Dieci ore passate in Pronto Soccorso, fra attesa e abnegazione

L'esperienza di attesa al pronto soccorso di Ravenna evidenzia criticità organizzative e professionali, ma anche il valore della sanità pubblica sostenuta dalle tasse.

Del pronto soccorso dell’ospedale civile di Ravenna si narrano i tempi biblici d’attesa come fossero un evidente segno d’incapacità professionale e organizzativa. Il destino, che per definizione di Giuseppe Saragat è cinico e baro, mi ha riservato la possibilità del tutto indesiderata e imprevista di trascorrervi dieci ore. Dieci ore in cui la preoccupazione personale ha convissuto con la realtà credo usuale, quotidiana, di questo reparto che potrei definire di trincea. Sì, perché in quelle ore ho visto un flusso continuo e inarrestabile di persone infortunate, oppure soggette a patologie improvvisamente precipitate.

I locali del nuovo pronto soccorso sono piuttosto vasti e anche direi abbastanza funzionali, eppure tutti erano occupati da barelle da corsia utilizzate: gente strappata alla casa, accompagnatrici ad assistere il proprio congiunto con quell’ansia inevitabile che il luogo comunica. Non sono in grado di affermare se il numero dei sanitari fosse rapportato alla quantità di ricoverati oppure no, ma posso dire d’aver visto medici e paramedici lavorare sodo, correre quando serviva, usare attenzione e cortesia nei confronti di chiunque si comportasse ragionevolmente. Dico questo poiché, ed è comprensibile, per ciascuno il valore del proprio congiunto è superiore a quello degli altri e in quei momenti d’emergenza e di stress a volte si tende a esprimere una tendenza polemica inconsueta, se non una vera e propria aggressività nei confronti dei sanitari: quest’ultimi spesso giovanissimi, alcuni stranieri. Ho osservato a lungo, ho sollecitato interventi di routine – una padella, un antidolorifico – o semplici informazioni per inquadrare razionalmente una situazione difficile da razionalizzare. E mi è venuto da pensare che tutto quel che vedevo, dalle strutture alle attrezzature, dai supporti informatici alle flebo di soluzione salina, dal personale alle scarpe e alle divise dello stesso, è pagato e sostenuto dalle tasse.

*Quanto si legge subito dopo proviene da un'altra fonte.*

(* ===== verification/Moderation.v ===== *)
(** * Moderated sessions: [lib/auth/moderation/session_access.go]

    Who may join a session, and when it may run.  The host user's roles
    require participants, one policy set per role; the roles of a participant
    allow joining.  A filter of a policy is read by the where parser, which is
    built on a third-party package: a parameter. *)

From stdpp Require Import pretty.
From S2P Require Import Prelude GoStrings Types Regexp Roles RoleLimits RoleRules.

(** ** Kinds and modes: [api/types/session_tracker.go], [api/types/role.go] *)

Definition SessionKind := string.
Definition SSHSessionKind : SessionKind := "ssh".
Definition KubernetesSessionKind : SessionKind := "k8s".

Definition SessionParticipantMode := string.
Definition SessionObserverMode : SessionParticipantMode := "observer".
Definition SessionModeratorMode : SessionParticipantMode := "moderator".
Definition SessionPeerMode : SessionParticipantMode := "peer".

Definition OnSessionLeaveTerminate := "terminate".
Definition OnSessionLeavePause := "pause".

(** [RoleSet.SessionPolicySets] *)
Definition SessionPolicySets (set : RoleSet) : list SessionTrackerPolicySet := GetSessionPolicySet <$> set.

(** ** The evaluator *)

Record SessionAccessEvaluator := {
  sa_kind : SessionKind;
  sa_policySets : list SessionTrackerPolicySet;
  sa_isModerated : bool;
  sa_owner : string;
}.

Record SessionAccessContext := {
  sc_Username : string;
  sc_Roles : list RoleV6;
  sc_Mode : SessionParticipantMode;
}.

(** An identifier of a filter is a text or a list of texts. *)
Inductive IdentifierValue :=
| Text (s : string)
| Texts (l : list string).

(** [SessionAccessContext.GetIdentifier]; the fields of an identifier are
    never none *)
Definition participant_GetIdentifier (ctx : SessionAccessContext) (fields : list string)
  : result IdentifierValue :=
  let unknown := NotFound "%v is not defined" [String.concat "." fields] in
  fail_if negb (bool_decide (fields !!! 0%nat = "user")) with unknown;
  fail_if negb (bool_decide (length fields = 2%nat) || bool_decide (length fields = 3%nat)) with unknown;
  let checkedFieldIdx :=
    if bool_decide (length fields = 3%nat) && bool_decide (fields !!! 1%nat = "spec") then 2%nat else 1%nat in
  if bool_decide (fields !!! checkedFieldIdx = "name") then Ok (Text (sc_Username ctx))
  else if bool_decide (fields !!! checkedFieldIdx = "roles") then Ok (Texts (GetName <$> sc_Roles ctx))
  else Err unknown.

(** [services.NewWhereParser] over a participant. *)
Class FilterParser := NewFilterParser : SessionAccessContext -> result Parser.

Definition getAllowPolicies (participant : SessionAccessContext) : list SessionJoinPolicy :=
  sc_Roles participant ≫= GetSessionJoinPolicies.

Definition ContainsSessionKind (s : list string) (e : SessionKind) : bool :=
  existsb (fun a => bool_decide (a = e)) s.

Definition matchesKind (kind : SessionKind) (allow : list string) : bool :=
  ContainsSessionKind allow kind || ContainsSessionKind allow "*".

(** [extractApplicablePolicies] *)
Definition extractApplicablePolicies (kind : SessionKind) (set : SessionTrackerPolicySet)
  : list SessionRequirePolicy :=
  filter (fun require => matchesKind kind (rp_Kinds require) = true) (ps_RequireSessionJoin set).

La sanità pubblica è il servizio con cui, prima o poi, avremo a che fare, e la sua esistenza – al pari della sua qualità – la si deve unicamente alle tasse che paghiamo e che non tutti pagano correttamente, salvo poi ricevere le stesse cure di chi mai si è sottratto al suo dovere di contribuente. Credo che il senso civico e i doveri che da esso discendono dovrebbero tornare a essere sia materia di insegnamento, sia valore morale e sociale.